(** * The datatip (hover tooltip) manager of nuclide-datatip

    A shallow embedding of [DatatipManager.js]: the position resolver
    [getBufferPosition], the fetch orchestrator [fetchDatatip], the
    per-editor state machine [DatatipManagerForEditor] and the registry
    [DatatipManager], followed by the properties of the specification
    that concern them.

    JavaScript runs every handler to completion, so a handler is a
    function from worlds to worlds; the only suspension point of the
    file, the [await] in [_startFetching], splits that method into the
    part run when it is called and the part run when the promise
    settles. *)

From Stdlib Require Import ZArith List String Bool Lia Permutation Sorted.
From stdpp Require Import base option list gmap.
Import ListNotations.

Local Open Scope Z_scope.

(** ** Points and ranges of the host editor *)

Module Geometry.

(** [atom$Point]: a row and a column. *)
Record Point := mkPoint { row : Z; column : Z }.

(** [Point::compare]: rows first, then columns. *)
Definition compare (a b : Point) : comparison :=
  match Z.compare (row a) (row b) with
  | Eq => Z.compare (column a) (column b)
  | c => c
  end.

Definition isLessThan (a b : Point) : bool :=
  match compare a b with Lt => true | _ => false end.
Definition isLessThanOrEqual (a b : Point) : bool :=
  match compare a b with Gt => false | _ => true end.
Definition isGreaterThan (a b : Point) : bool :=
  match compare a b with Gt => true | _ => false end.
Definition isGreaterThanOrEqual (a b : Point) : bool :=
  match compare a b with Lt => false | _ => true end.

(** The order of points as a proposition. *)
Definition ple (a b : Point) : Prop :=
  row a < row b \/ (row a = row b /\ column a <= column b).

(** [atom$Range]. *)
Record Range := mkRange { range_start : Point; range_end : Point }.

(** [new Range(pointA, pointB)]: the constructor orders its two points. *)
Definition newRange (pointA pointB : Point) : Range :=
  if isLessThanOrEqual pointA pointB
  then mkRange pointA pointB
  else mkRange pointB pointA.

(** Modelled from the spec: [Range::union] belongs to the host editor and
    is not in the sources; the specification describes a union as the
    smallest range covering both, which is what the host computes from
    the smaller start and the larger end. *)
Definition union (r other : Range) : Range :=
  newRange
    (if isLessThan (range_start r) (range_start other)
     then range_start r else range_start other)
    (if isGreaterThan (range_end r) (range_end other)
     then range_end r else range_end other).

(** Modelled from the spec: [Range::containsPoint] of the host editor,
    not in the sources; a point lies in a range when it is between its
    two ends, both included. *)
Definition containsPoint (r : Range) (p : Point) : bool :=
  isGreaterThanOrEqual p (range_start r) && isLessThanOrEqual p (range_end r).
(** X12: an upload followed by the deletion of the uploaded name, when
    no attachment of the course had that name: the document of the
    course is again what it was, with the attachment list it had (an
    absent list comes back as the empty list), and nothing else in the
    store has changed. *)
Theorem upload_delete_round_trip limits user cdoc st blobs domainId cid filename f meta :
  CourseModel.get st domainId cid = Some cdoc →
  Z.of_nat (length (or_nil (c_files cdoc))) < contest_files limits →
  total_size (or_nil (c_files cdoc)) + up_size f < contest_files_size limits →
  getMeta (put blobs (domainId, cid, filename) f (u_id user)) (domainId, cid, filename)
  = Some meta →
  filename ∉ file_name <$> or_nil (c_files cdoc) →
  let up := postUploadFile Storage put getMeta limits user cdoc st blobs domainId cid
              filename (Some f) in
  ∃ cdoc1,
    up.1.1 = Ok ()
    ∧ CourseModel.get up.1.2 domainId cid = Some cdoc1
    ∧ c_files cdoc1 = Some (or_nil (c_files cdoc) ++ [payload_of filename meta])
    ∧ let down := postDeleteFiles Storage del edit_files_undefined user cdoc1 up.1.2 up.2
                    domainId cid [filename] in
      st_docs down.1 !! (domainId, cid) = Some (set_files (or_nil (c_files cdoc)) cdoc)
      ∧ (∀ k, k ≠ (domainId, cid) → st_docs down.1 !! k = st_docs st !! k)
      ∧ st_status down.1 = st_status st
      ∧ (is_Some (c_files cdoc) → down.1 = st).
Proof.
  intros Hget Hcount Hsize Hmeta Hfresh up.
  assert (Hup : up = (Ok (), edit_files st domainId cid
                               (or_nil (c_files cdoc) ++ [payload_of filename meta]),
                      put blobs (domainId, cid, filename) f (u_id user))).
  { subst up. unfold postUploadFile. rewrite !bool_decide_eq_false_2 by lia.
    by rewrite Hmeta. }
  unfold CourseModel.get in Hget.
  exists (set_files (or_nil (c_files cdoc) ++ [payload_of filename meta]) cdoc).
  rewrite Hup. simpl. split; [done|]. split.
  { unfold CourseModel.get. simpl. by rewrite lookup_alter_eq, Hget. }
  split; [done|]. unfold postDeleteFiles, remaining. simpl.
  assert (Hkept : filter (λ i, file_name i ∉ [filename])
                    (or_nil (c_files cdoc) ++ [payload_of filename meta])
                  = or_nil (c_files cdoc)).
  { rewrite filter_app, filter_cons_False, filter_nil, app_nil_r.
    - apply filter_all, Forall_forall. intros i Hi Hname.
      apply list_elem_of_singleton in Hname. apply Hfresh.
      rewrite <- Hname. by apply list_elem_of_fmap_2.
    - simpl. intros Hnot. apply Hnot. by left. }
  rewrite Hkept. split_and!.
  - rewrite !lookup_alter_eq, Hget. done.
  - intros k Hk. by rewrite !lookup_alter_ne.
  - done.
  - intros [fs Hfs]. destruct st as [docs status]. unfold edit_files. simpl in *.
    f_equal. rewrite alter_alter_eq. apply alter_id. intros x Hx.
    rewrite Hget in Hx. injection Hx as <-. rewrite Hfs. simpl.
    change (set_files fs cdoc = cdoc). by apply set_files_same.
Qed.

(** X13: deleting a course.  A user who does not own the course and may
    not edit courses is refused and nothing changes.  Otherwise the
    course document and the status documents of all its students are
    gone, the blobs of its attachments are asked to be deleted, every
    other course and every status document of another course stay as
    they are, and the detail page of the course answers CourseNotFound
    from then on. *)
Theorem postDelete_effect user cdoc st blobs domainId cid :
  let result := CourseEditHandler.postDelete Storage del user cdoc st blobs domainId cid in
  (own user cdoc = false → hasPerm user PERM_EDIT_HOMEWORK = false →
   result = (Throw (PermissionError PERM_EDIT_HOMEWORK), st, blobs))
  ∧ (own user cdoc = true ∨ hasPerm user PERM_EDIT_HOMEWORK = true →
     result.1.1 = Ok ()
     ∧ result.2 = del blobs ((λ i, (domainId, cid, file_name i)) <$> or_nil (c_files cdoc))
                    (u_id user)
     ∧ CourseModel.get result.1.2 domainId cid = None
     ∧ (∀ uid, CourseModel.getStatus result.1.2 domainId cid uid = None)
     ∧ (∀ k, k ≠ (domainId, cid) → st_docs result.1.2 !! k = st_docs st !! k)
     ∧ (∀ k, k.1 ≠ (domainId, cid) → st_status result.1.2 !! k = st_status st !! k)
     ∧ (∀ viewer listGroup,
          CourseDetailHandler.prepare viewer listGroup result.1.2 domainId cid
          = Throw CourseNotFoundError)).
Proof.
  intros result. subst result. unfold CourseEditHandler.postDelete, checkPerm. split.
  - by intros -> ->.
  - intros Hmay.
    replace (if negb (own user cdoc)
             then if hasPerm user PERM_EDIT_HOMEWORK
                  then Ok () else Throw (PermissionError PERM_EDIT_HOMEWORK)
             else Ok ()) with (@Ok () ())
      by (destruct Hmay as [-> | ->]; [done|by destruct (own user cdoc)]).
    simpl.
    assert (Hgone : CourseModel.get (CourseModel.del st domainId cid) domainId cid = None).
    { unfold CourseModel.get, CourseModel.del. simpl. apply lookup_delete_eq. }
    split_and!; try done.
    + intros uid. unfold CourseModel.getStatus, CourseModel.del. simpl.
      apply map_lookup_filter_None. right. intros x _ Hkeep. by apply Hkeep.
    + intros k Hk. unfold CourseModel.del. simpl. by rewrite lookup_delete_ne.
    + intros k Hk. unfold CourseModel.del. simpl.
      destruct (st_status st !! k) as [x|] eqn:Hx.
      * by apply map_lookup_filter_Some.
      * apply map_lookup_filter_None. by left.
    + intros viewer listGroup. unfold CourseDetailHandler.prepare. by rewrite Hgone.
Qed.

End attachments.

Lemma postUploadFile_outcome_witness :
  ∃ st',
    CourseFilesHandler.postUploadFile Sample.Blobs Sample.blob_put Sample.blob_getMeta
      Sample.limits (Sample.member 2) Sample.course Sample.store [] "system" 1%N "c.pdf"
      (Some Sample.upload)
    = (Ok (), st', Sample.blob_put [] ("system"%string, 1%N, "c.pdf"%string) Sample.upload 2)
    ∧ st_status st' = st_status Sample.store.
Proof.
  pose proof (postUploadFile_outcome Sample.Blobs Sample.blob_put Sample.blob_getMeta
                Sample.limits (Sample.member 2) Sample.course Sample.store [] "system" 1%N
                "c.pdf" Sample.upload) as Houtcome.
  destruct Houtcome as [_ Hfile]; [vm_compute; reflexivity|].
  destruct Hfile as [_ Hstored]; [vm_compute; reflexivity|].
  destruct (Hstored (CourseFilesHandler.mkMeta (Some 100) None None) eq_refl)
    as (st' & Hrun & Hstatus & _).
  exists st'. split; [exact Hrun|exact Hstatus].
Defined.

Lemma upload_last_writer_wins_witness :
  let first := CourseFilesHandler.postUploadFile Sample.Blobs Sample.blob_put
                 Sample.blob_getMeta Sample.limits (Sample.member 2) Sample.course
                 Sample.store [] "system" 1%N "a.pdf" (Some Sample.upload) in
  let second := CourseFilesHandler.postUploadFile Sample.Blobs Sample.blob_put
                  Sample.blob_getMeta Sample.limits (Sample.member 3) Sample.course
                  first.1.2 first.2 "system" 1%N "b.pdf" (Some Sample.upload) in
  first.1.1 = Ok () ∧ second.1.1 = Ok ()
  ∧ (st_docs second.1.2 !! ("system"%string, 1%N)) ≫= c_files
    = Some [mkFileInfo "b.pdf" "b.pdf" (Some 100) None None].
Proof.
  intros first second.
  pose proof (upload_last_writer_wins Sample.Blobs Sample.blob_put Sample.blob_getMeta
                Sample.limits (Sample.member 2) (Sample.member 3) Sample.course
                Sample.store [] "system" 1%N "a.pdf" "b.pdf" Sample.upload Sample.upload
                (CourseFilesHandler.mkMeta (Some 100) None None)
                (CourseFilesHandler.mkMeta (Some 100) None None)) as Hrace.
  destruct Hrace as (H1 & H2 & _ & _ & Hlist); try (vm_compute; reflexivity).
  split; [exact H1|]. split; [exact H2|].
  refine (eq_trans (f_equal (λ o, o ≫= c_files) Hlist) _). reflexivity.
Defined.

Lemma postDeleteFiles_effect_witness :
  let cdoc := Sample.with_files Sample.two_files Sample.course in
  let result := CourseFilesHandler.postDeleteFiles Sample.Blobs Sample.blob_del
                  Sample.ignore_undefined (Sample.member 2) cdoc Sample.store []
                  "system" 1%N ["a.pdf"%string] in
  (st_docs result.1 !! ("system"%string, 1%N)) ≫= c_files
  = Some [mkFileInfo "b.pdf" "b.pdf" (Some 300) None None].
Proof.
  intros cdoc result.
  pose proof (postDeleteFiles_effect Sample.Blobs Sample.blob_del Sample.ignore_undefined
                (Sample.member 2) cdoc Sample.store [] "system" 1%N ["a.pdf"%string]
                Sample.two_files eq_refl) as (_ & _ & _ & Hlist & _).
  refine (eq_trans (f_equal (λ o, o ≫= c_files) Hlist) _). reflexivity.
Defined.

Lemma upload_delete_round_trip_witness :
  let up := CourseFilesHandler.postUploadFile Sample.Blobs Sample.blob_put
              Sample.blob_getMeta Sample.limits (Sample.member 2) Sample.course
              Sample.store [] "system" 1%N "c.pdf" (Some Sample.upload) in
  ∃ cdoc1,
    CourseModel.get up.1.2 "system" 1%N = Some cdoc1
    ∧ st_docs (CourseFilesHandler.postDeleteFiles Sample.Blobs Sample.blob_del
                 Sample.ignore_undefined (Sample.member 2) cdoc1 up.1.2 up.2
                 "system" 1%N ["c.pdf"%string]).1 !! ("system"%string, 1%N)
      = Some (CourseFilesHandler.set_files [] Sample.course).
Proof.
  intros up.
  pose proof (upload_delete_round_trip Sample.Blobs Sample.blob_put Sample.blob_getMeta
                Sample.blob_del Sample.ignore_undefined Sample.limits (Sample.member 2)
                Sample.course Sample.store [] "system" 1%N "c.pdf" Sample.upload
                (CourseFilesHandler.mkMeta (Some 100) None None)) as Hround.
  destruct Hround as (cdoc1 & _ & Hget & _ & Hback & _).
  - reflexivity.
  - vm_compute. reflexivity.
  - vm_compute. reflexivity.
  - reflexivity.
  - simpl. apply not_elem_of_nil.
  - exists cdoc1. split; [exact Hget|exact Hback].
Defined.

_What to produce_
State how many lines of the material above contain the word "specification". Say nothing else.

_Solution_
2